Once you’ve tried the exercises, you’ll choose one or more with the distress level and similarity that are closest to the physical sensations you experience with your strong emotions.
Next, you’ll use the Physical Sensation Practice Form in your UP Therapy workbook to do the exercises over and over again, each for at least one minute.
This part of your program may be especially challenging. You may be used to trying to avoid the physical sensations associated with intense emotions. You may be distressed about what might happen if you experience the physical sensations on purpose.
For example, you may worry that you will faint if you feel breathless, hot and sweaty, dizzy, or disoriented.
What can you do?
Think about the outcome that’s worrying you. Once you’ve practiced the exercise a lot, ask yourself, “Are my expectations accurate?”
You thought you might faint, but you didn’t! You can use cognitive flexibility to reframe “thinking the worst.” You might think, “It’s unlikely that I’ll faint.”
Over time, and with a lot of practice, your thoughts, behaviors, and sensations will feel less distressing.
Feeling the discomfort
You may want to stop before your physical sensations get too bad. Don’t! The idea is to feel the discomfort and continue anyway. This is the way you’ll learn to handle the emotional experiences you previously avoided.

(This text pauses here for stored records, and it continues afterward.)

(** [to] is the component with the notification objects' connector. *)
Definition VM_CONNECTION_CONNECT_VMS (name : string) (to_end : string * string) (t : topology) : option connection :=
  ends ← mapM __CONNECTION_PERVM_ADD_INTERFACES t;
  Some (mkConn "seL4VirtQueues" (name +:+ "_conn") ((To, to_end) :: concat ends)).

Definition VM_CONNECTION_CONFIG (t : topology)
    : option (list (list setting * list Z * list vswitch_mapping) * list (string * string)) :=
  per_vm ← mapM __CONFIG_EXPAND_PERVM t;
  topo ← mapM __CONFIG_EXPAND_TOPOLOGY t;
  Some (per_vm, concat topo).

Definition VM_CONNECTION_INIT_HANDLER (vm_id : N) (t : topology) : option (list init_con) :=
  n ← of_vm vm_id t;
  handlers ← __CONNECTION_PERVM_ADD_INIT n;
  Some (handlers ++ [mkInitCon "make_virtio_net_vswitch" None])%list.

End Macros.

(** * What the macros make *)

Section Wiring.
Context (MACADDRESS : N -> list Z).

(** A topology the macros are meant for: each VM calls [f] once, for one to four
    others, and connections go both ways. *)
Definition call_ok (t : topology) (n : call) : bool :=
  (1 <=? length (vm_ids n))%nat && (length (vm_ids n) <=? 4)%nat && bool_decide (NoDup (vm_ids n)) &&
  bool_decide (base_id n ∉ vm_ids n) &&
  forallb (fun i => existsb (fun m => N.eqb (base_id m) i && bool_decide (base_id n ∈ vm_ids m)) t) (vm_ids n).
Definition topology_ok (t : topology) : bool :=
  bool_decide (NoDup (map base_id t)) && forallb (call_ok t) t.

(** The VMs that VM [id] is connected to, in order. *)
Definition neighbours (t : topology) (id : N) : list N := match of_vm id t with Some n => vm_ids n | None => [] end.

Lemma of_vm_in t n : topology_ok t = true -> n ∈ t -> of_vm (base_id n) t = Some n.
Proof.
  intros [Hn%bool_decide_eq_true_1 _]%andb_true_iff Hin. unfold of_vm.
  induction t as [|m t IH]; [by apply elem_of_nil in Hin|]. cbn in *. apply list.NoDup_cons in Hn as [Hm Hn].
  apply elem_of_cons in Hin as [->|Hin]; [by rewrite N.eqb_refl|].
  destruct (N.eqb_spec (base_id m) (base_id n)) as [E|]; [|by apply IH].
  destruct Hm. rewrite E. by apply list_elem_of_In, in_map, list_elem_of_In.
Qed.
Lemma of_vm_some t id n : of_vm id t = Some n -> n ∈ t /\ base_id n = id.
Proof. intros [H1 H2%N.eqb_eq]%List.find_some. by rewrite list_elem_of_In. Qed.

Lemma call_facts t n : topology_ok t = true -> n ∈ t ->
  (1 <= length (vm_ids n) <= 4)%nat /\ NoDup (vm_ids n) /\ base_id n ∉ vm_ids n /\
  forall i, i ∈ vm_ids n -> base_id n ∈ neighbours t i.
Proof.
  intros Ht Hn. pose proof Ht as [_ Ha]%andb_true_iff. rewrite forallb_forall in Ha.
  apply list_elem_of_In in Hn. specialize (Ha n Hn). unfold call_ok in Ha. rewrite !andb_true_iff in Ha.
  destruct Ha as [[[[H1%Nat.leb_le H2%Nat.leb_le] H3%bool_decide_eq_true_1] H4%bool_decide_eq_true_1] H5].
  split_and!; try done. intros i Hi. rewrite forallb_forall in H5. apply list_elem_of_In in Hi.
  destruct (proj1 (existsb_exists _ _) (H5 i Hi)) as (m & Hm & [<-%N.eqb_eq Hb%bool_decide_eq_true_1]%andb_true_iff).
  unfold neighbours. by rewrite (of_vm_in t m Ht) by by apply list_elem_of_In.
Qed.

Lemma neighbour_call t b i : i ∈ neighbours t b -> exists n, n ∈ t /\ base_id n = b /\ neighbours t b = vm_ids n.
Proof.
  unfold neighbours. destruct (of_vm b t) as [n|] eqn:E; [|by intros ?%elem_of_nil].
  intros _. apply of_vm_some in E as [? ?]. by exists n.
Qed.

(** Connections go both ways, and not from a VM to itself. *)
Lemma neighbours_sym t b i : topology_ok t = true -> i ∈ neighbours t b -> b ∈ neighbours t i.
Proof.
  intros Ht Hi. destruct (neighbour_call _ _ _ Hi) as (n & Hn & <- & E). rewrite E in Hi.
  by destruct (call_facts _ _ Ht Hn) as (_ & _ & _ & H); apply H.
Qed.
Lemma neighbours_irrefl t b : topology_ok t = true -> b ∉ neighbours t b.
Proof.
  intros Ht Hi. destruct (neighbour_call _ _ _ Hi) as (n & Hn & <- & E). rewrite E in Hi.
  by destruct (call_facts _ _ Ht Hn) as (_ & _ & H & _).
Qed.
Lemma neighbours_nodup t b : topology_ok t = true -> NoDup (neighbours t b).
Proof.
  intros Ht. unfold neighbours. destruct (of_vm b t) as [n|] eqn:E; [|constructor].
  apply of_vm_some in E as [Hn _]. by destruct (call_facts _ _ Ht Hn) as (_ & ? & _).
Qed.

(** ** The settings of the queues *)

(** What the macros make for the calls of a topology, without the limit. *)
Definition numbered (k : nat) (ids : list N) : list (nat * N) := zip (seq k (length ids)) ids.
Definition settings_from (b : N) (k : nat) (ids : list N) : list setting :=
  concat (map (fun x => __CONFIG_PER_CONNECTION b (snd x) (Z.of_nat (fst x))) (numbered k ids)).
Definition queue_settings (n : call) : list setting := settings_from (base_id n) 0 (vm_ids n).
Definition layout_of (n : call) : list vswitch_mapping :=
  concat (map (fun x => __ADD_MACADDR_MAPPING MACADDRESS (base_id n) (snd x) (Z.of_nat (fst x))) (numbered 0 (vm_ids n))).

Lemma config_perm n : (1 <= length (vm_ids n) <= 4)%nat ->
  __CONFIG_EXPAND_PERVM MACADDRESS n = Some (queue_settings n, MACADDRESS (base_id n), layout_of n).
Proof.
  intros H. unfold __CONFIG_EXPAND_PERVM, limit. by rewrite !CALL_NUM_spec by lia.
Qed.

(** The configuration of a topology. *)
Lemma config_spec t : topology_ok t = true ->
  VM_CONNECTION_CONFIG MACADDRESS t =
  Some (map (fun n => (queue_settings n, MACADDRESS (base_id n), layout_of n)) t,
        concat (map (fun n => concat (map (__ADD_TOPOLOGY (base_id n)) (vm_ids n))) t)).
Proof.
  intros Ht. unfold VM_CONNECTION_CONFIG.
  assert (forall n, n ∈ t -> (1 <= length (vm_ids n) <= 4)%nat) as Hl
    by (intros n Hn; by destruct (call_facts _ _ Ht Hn)).
  clear Ht. rewrite (proj2 (mapM_Some __CONFIG_EXPAND_TOPOLOGY t (map (fun n => concat (map (__ADD_TOPOLOGY (base_id n)) (vm_ids n))) t))).
  2:{ apply list.Forall2_fmap_r, Forall_Forall2_diag, List.Forall_forall. intros n Hn%list_elem_of_In%Hl.
      unfold __CONFIG_EXPAND_TOPOLOGY, limit. by rewrite CALL_SINGLE_spec by lia. }
  rewrite (proj2 (mapM_Some (__CONFIG_EXPAND_PERVM MACADDRESS) t
    (map (fun n => (queue_settings n, MACADDRESS (base_id n), layout_of n)) t))); [done|].
  apply list.Forall2_fmap_r, Forall_Forall2_diag, List.Forall_forall. intros n Hn%list_elem_of_In%Hl.
  by apply config_perm.
Qed.

(** The settings of all VMs. *)
Definition all_settings (t : topology) : list setting := concat (map queue_settings t).

(** The six attributes of a connection. *)
Definition suffixes : list string :=
  ["_send_id"; "_send_attributes"; "_recv_id"; "_recv_attributes"; "_send_shmem_size"; "_recv_shmem_size"]%string.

In order to feel distressed, you may have to combine 2 exercises, do an exercise for more than one minute, etc. You should reach a distress level of at least 3 on the 0 to 10 scale.

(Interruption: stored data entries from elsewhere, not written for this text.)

Lemma memory_at j i y : neighbours t v !! j = Some i -> ys !! j = Some y ->
  memory wr (channel_key i v) = snd (fst (fst y)) /\ memory wr (channel_key v i) = snd (snd (fst y)).
Proof using Ht Hall Hmac Hys Hk.
  intros Hi Hy. destruct (in_nbr j i Hi) as [Hiv Hvi]. pose proof (neighbours_irrefl t v Ht) as Hirr.
  destruct (polled_some j y Hy) as (i' & Hi' & [E1 E2 _ _ _ _ _]). assert (i' = i) as -> by congruence. cbn in E1, E2.
  destruct (queue_keys v j i Hi) as [K1 K2]. cbn [memory written].
  split.
  - rewrite (find_only _ _ (fst (fst y))); [done| | |].
    + apply in_written. exists j, y. split; [done|by left].
    + apply bool_decide_eq_true_2. by rewrite E1.
    + intros p Hp%written_key E%bool_decide_eq_true_1. destruct Hp as (j' & x & z & Hx & Hz & [[-> Ek]|[-> Ek]]); rewrite Ek in E.
      * destruct (in_nbr j' x Hx) as [Hxv Hvx]. destruct (link_key x v i v Hvx Hvi E) as [-> _].
        assert (j' = j) as -> by (by eapply nbr_same). by assert (z = y) as -> by congruence.
      * destruct (in_nbr j' x Hx) as [Hxv Hvx]. destruct (link_key v x i v Hxv Hvi E) as [-> _]. done.
  - rewrite (find_only _ _ (snd (fst y))); [done| | |].
    + apply in_written. exists j, y. split; [done|by right].
    + apply bool_decide_eq_true_2. by rewrite E2.
    + intros p Hp%written_key E%bool_decide_eq_true_1. destruct Hp as (j' & x & z & Hx & Hz & [[-> Ek]|[-> Ek]]); rewrite Ek in E.
      * destruct (in_nbr j' x Hx) as [Hxv Hvx]. destruct (link_key x v v i Hvx Hiv E) as [-> _]. done.
      * destruct (in_nbr j' x Hx) as [Hxv Hvx]. destruct (link_key v x v i Hxv Hiv E) as [_ ->].
        assert (j' = j) as -> by (by eapply nbr_same). by assert (z = y) as -> by congruence.
Qed.

Lemma memory_other b x : x ∈ neighbours t b -> b <> v -> x <> v -> memory wr (channel_key b x) = memory n (channel_key b x).
Proof using Ht Hall Hmac Hys Hk.
  intros Hx Hb Hxv. cbn [memory written].
  destruct (List.find _ _) as [p|] eqn:E; [|done]. apply List.find_some in E as [Hp E%bool_decide_eq_true_1].
  apply list_elem_of_In, written_key in Hp as (j & i & y & Hi & _ & Hp). destruct (in_nbr j i Hi) as [H1 H2].
  destruct Hp as [[-> Ek]|[-> Ek]]; rewrite Ek in E;
    [destruct (link_key i v b x H2 Hx E) as [_ ->]|destruct (link_key v i b x H1 Hx E) as [-> _]]; done.
Qed.

(** What the guest was given of each channel. *)
Lemma received_at j i y : neighbours t v !! j = Some i -> ys !! j = Some y ->
  received_on (Z.of_nat j * 2 + 1) [] es = fst (snd y).
Proof using Ht Hall Hmac Hys.
  intros Hi Hy. assert (forall k (zs : list (((Z * vq) * (Z * vq)) * (list frame * list net_event))), Forall2 (fun m z => node_calls (Z.of_nat m * 2 + 1) (fst (snd z)) (snd (snd z))) (seq k (length zs)) zs ->
    received_on (Z.of_nat j * 2 + 1) [] (concat (map (fun y => snd (snd y)) zs)) =
    if decide (k <= j)%nat then match zs !! (j - k)%nat with Some z => fst (snd z) | None => [] end else []) as Hgen.
  { clear. intros k zs. revert k. induction zs as [|z zs IH]; intros k H; cbn [map concat]; [by case_decide; destruct (j - k)%nat|].
    inversion_clear H as [|? ? ? ? Hz Hzs]. rewrite (calls_received _ _ _ _ _ Hz), (IH _ Hzs).
    destruct (Z.eqb_spec (Z.of_nat k * 2 + 1) (Z.of_nat j * 2 + 1)) as [E|E].
    - assert (k = j) as -> by lia. rewrite Nat.sub_diag. repeat case_decide; try lia. apply app_nil_r.
    - cbn [app]. repeat case_decide; try lia; [|done]. by replace (j - k)%nat with (S (j - S k)) by lia. }
  rewrite (Hgen 0%nat ys); [by rewrite decide_True, Nat.sub_0_r, Hy by lia|].
  apply Forall2_same_length_lookup. split; [by rewrite length_seq|]. intros m k z Hm Hz.
  apply lookup_seq in Hm as [-> _]. destruct (polled_some _ _ Hz) as (x & _ & Hp). apply (polled_calls _ _ _ Hp).
Qed.

Lemma taken_at j i y : neighbours t v !! j = Some i -> ys !! j = Some y ->
  taken wr (channel_key i v) = taken n (channel_key i v) ++ fst (snd y).
Proof using Ht Hall Hmac Hys Hk.
  intros Hi Hy. cbn [taken written]. f_equal. destruct (in_nbr j i Hi) as [H1 H2]. destruct (queue_keys v j i Hi) as [_ K2].
  rewrite (find_only _ _ (X86Virtio.mkNode (mac i) (Z.of_nat j * 2) (Z.of_nat j * 2 + 1))).
  - by apply (received_at j i).
  - eapply list_elem_of_lookup_2. by apply node_lookup.
  - apply bool_decide_eq_true_2. exact K2.
  - intros nd (j' & Hnd)%list_elem_of_lookup E%bool_decide_eq_true_1. apply node_some in Hnd as (x & Hx & ->).
    cbn [n_recv] in E. destruct (queue_keys v j' x Hx) as [_ K3]. rewrite K3 in E. destruct (in_nbr j' x Hx) as [H3 H4].
    destruct (link_key x v i v H4 H2 E) as [-> _]. by assert (j' = j) as -> by (by eapply nbr_same).
Qed.
Lemma taken_other b x : x ∈ neighbours t b -> x <> v -> taken wr (channel_key b x) = taken n (channel_key b x).
Proof using Ht Hall Hmac Hys Hk.
  intros Hx Hxv. cbn [taken written]. destruct (List.find _ _) as [nd|] eqn:E; [|apply app_nil_r].
  apply List.find_some in E as [Hnd E%bool_decide_eq_true_1].
  apply list_elem_of_In, list_elem_of_lookup in Hnd as (j & Hnd). apply node_some in Hnd as (i & Hi & ->).
  cbn [n_recv] in E. destruct (queue_keys v j i Hi) as [_ K]. rewrite K in E. destruct (in_nbr j i Hi) as [H1 H2].
  by destruct (link_key i v b x H2 Hx E) as [_ ->].
Qed.

End CalledBack.

Lemma concat_zip_app {X} (l l' : list (list X)) : length l = length l' ->
  Permutation (concat (zip_with app l l')) (concat l ++ concat l').
Proof using Type.
  revert l'. induction l as [|a l IH]; intros [|b l'] Hl; try done. cbn. rewrite IH by (cbn in Hl; lia).
  rewrite <-!app_assoc. apply Permutation_app_head. rewrite !app_assoc. apply Permutation_app_tail, Permutation_app_comm.
Qed.

(** The fuel is enough for the buffers waiting at [v]. *)
Definition serves_with (fuel : nat) (v : N) (n : network) : Prop := Forall (fuel_enough fuel) (endpoints v n).

(** What a callback changes, in terms of its nodes. *)
Record call_effect (alloc : list net_event -> Z -> bool) (v : N) (n n' : network)
    (ys : list (((Z * vq) * (Z * vq)) * (list frame * list net_event))) : Prop := {
  effect_to j b : neighbours t v !! j = Some b -> exists y, ys !! j = Some y /\
    taken n' (channel_key b v) = taken n (channel_key b v) ++ fst (snd y) /\
    memory n' (channel_key b v) = snd (fst (fst y)) /\ memory n' (channel_key v b) = snd (snd (fst y)) /\
    polled alloc ((Z.of_nat j * 2 + 1, memory n (channel_key b v)), (Z.of_nat j * 2, memory n (channel_key v b))) y;
  effect_memory b x : x ∈ neighbours t b -> b <> v -> x <> v -> memory n' (channel_key b x) = memory n (channel_key b x);
  effect_taken b x : x ∈ neighbours t b -> x <> v -> taken n' (channel_key b x) = taken n (channel_key b x);
  effect_length : length ys = length (neighbours t v);
  effect_inbox : inbox n' = set v (inbox n v ++ concat (map (fun y => fst (snd y)) ys)) (inbox n);
  effect_sent : sent n' = sent n;
  effect_handed : handed n' = handed n;
  effect_pending i b : has_badge (pending n i) b = true -> has_badge (pending n' i) b = true }.

Lemma callback_run alloc v fuel n : serves_with fuel v n ->
  exists n' ys, callback v alloc fuel n = Ok n' /\ call_effect alloc v n n' ys.
Proof using Ht Hall Hmac Hk SQ.
  intros Hf. destruct (poll_all alloc fuel (endpoints v n) [] Hf) as (ys & E & Hys).
  set (es := concat (map (fun y => snd (snd y)) ys)) in *. set (nodes := map (fun y => node_with (fst y)) ys) in *.
  exists (called_back v nodes es n), ys. split; [unfold callback; rewrite vnodes_endpoints, E; done|].
  destruct (signals_keep v (notified_queues es) (written v nodes es n)) as (M1 & M2 & M3 & M4 & M5 & M6).
  fold (called_back v nodes es n) in *. constructor; rewrite ?M1, ?M2, ?M3, ?M4, ?M5; subst es nodes; try done.
  - intros j b Hj. destruct (polled_at alloc v n ys Hys j b Hj) as (y & Hy & Hp). exists y.
    destruct (memory_at alloc v n ys Hys j b y Hj Hy) as [-> ->].
    by rewrite (taken_at alloc v n ys Hys j b y Hj Hy).
  - intros b x Hx Hb Hxv. by apply (memory_other alloc v n ys Hys b x).
  - intros b x Hx Hxv. by apply (taken_other alloc v n ys Hys b x).
  - rewrite <-(list.Forall2_length _ _ _ Hys). unfold endpoints. rewrite length_map, switch_nodes_spec.
    unfold expected_nodes. by rewrite length_imap.
  - cbn [inbox written]. do 2 f_equal. clear -Hys. induction Hys as [|x y xs ys Hp _ IH]; [done|].
    cbn [map concat]. unfold rx_frames in *. rewrite omap_app, IH. f_equal. apply (calls_frames _ _ _ (polled_calls _ _ _ Hp)).
Qed.

Section AfterCall.
Context (alloc : list net_event -> Z -> bool) (v : N) (n n' : network).
Context (ys : list (((Z * vq) * (Z * vq)) * (list frame * list net_event))) (He : call_effect alloc v n n' ys).

(** A channel to [v], and another. *)
Lemma link_to_after b : (reliable -> rx_never_fails alloc) -> v ∈ neighbours t b ->
  link_ok (Some v) n b v -> link_ok (Some v) n' b v /\ (reliable -> vq_frames (memory n' (channel_key b v)) = []).
Proof using Ht He.
  intros Hrel Hb [H1 H2 _]. pose proof (neighbours_sym _ _ _ Ht Hb) as (j & Hj)%list_elem_of_lookup.
  destruct (effect_to _ _ _ _ _ He j b Hj) as (y & _ & ET & EM & _ & [_ _ P1 P2 _ _ _]). cbn in P1, P2.
  split; [constructor; [| |done]; rewrite ET, EM, (effect_sent _ _ _ _ _ He), <-app_assoc|].
  - etransitivity; [apply sublist_app; [reflexivity|exact P1]|done].
  - intros Hr. destruct (P2 (Hrel Hr)) as [-> ->]. rewrite app_nil_r. by apply H2.
  - intros Hr. rewrite EM. by apply P2, Hrel.
Qed.
Lemma link_other_after b i : i ∈ neighbours t b -> i <> v -> link_ok (Some v) n b i -> link_ok (Some v) n' b i.
Proof using Ht He.
  intros Hi Hiv [H1 H2 H3].
  assert (vq_frames (memory n' (channel_key b i)) = vq_frames (memory n (channel_key b i))) as EM.
  { destruct (decide (b = v)) as [->|Hbv].
    - pose proof Hi as (j & Hj)%list_elem_of_lookup.
      destruct (effect_to _ _ _ _ _ He j i Hj) as (y & _ & _ & _ & -> & [_ _ _ _ P _ _]). exact P.
    - by rewrite (effect_memory _ _ _ _ _ He b i). }
  constructor; rewrite ?EM, ?(effect_taken _ _ _ _ _ He b i Hi Hiv), ?(effect_sent _ _ _ _ _ He); [done..|].
  intros Hr Hbusy Hne. by apply (effect_pending _ _ _ _ _ He), H3.
Qed.

Lemma inbox_after i : (forall i, inbox_ok n i) -> inbox_ok n' i.
Proof using Ht He.
  intros Hb. unfold inbox_ok. rewrite (effect_inbox _ _ _ _ _ He). destruct (decide (i = v)) as [->|Hiv].
  - rewrite set_same, (Hb v).
    transitivity (concat (zip_with app (map (fun b => taken n (channel_key b v)) (neighbours t v)) (map (fun y => fst (snd y)) ys))).
    + by rewrite concat_zip_app by (by rewrite !length_map, (effect_length _ _ _ _ _ He)).
    + apply Permutation_refl'. f_equal. apply list_eq. intros j. rewrite lookup_zip_with, !list_lookup_fmap.
      destruct (neighbours t v !! j) as [b|] eqn:Hj; [|done].
      destruct (effect_to _ _ _ _ _ He j b Hj) as (y & Hy & ET & _). rewrite Hy. cbn. by rewrite ET.
  - rewrite set_other by done. rewrite (Hb i). apply Permutation_refl'. f_equal. apply map_ext_in. intros b Hbi.
    symmetry. apply (effect_taken _ _ _ _ _ He); [|done]. by apply neighbours_sym, list_elem_of_In.
Qed.

Lemma fuel_after fuel : serves_with fuel v n -> serves_with fuel v n'.
Proof using Ht Hall Hmac He.
  intros Hf. apply Forall_lookup. intros j x Hx. destruct (endpoint_some _ _ _ _ Hx) as (i & Hi).
  rewrite (endpoint_at v n' j i Hi) in Hx. injection Hx as <-.
  destruct (effect_to _ _ _ _ _ He j i Hi) as (y & _ & _ & -> & -> & [_ _ P1 _ _ P4 _]). cbn in P1.
  unfold serves_with in Hf. rewrite Forall_lookup in Hf. destruct (Hf j _ (endpoint_at v n j i Hi)) as [F1 F2]. cbn in F1.
  split; cbn [node_with fst snd vn_recv vn_send frames_of used_of].
  - apply sublist_length in P1. rewrite length_app in P1. lia.
  - rewrite P4. cbn. lia.
Qed.
End AfterCall.

Lemma callback_inv alloc v fuel n : (reliable -> rx_never_fails alloc) -> serves_with fuel v n -> net_inv (Some v) n ->
  exists n', callback v alloc fuel n = Ok n' /\ net_inv (Some v) n' /\ serves_with fuel v n' /\ sent n' = sent n /\
    (reliable -> forall b, b ∈ neighbours t v -> vq_frames (memory n' (channel_key b v)) = []).
Proof using Ht Hall Hmac Hk SQ.
  intros Hrel Hf [Hl Hb]. destruct (callback_run alloc v fuel n Hf) as (n' & ys & E & He). exists n'.
  split; [done|]. split; [split|split; [by apply (fuel_after alloc v n n' ys)|split; [by apply He|]]].
  - intros b i Hi. destruct (Hl b i Hi) as [H1 H2]. split.
    + destruct (decide (i = v)) as [->|Hiv]; [by apply (link_to_after alloc v n n' ys)|by apply (link_other_after alloc v n n' ys)].
    + unfold for_receiver. by rewrite (effect_sent _ _ _ _ _ He), (effect_handed _ _ _ _ _ He).
  - intros i. by apply (inbox_after alloc v n n' ys).
  - intros Hr b Hbv. pose proof (neighbours_sym _ _ _ Ht Hbv) as Hvb. destruct (Hl b v Hvb) as [H1 _].
    by apply (link_to_after alloc v n n' ys He b).
Qed.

To generate intense physical sensations, what do you think will work for you? For example, some people try the exercises away from home or when they’re already in an emotional environment.
This exercise is a good time to practice mindful emotional awareness. Observe your sensations, thoughts, and behaviors change during the practice. Think of them nonjudgmentally.
Sensation: “I can tell my heart rate is increasing.”
Thought: “I’m worried I won’t have enough air breathing through this straw.”
Behavior: “I notice that I have the urge to stop the exercise.”
Remember - make time for your homework! This week, you’ll complete the 2 forms described earlier. As with all weekly homework, complete your Emotions forms and Progress Record.
Think back to your therapy goals. How can facing physical sensations help you reach your goals?
Do you feel you’ve made progress towards your goals? Please describe it.
Time for a knowledge check. Which of the following are true?
Your experience of physical sensations (e.g. sweating, nausea, etc.) affects your emotions.
The sensations don’t usually contribute to the intensity of emotions.
Physical sensations are part of emotional experiences - your interpretations make them feel a certain way.
Avoiding physical sensations makes them feel less distressing.
1. True. Sensations are 1 of the 3 parts of your emotional experiences (with thoughts and behaviors). 2. False. Sensations are often a big part of what makes an emotional experience feel intense. 3. True. And, the context in which you experience the sensations affects how you interpret them. 4. False. You’ll continue to find sensations distressing if you avoid them. Instead, experience them!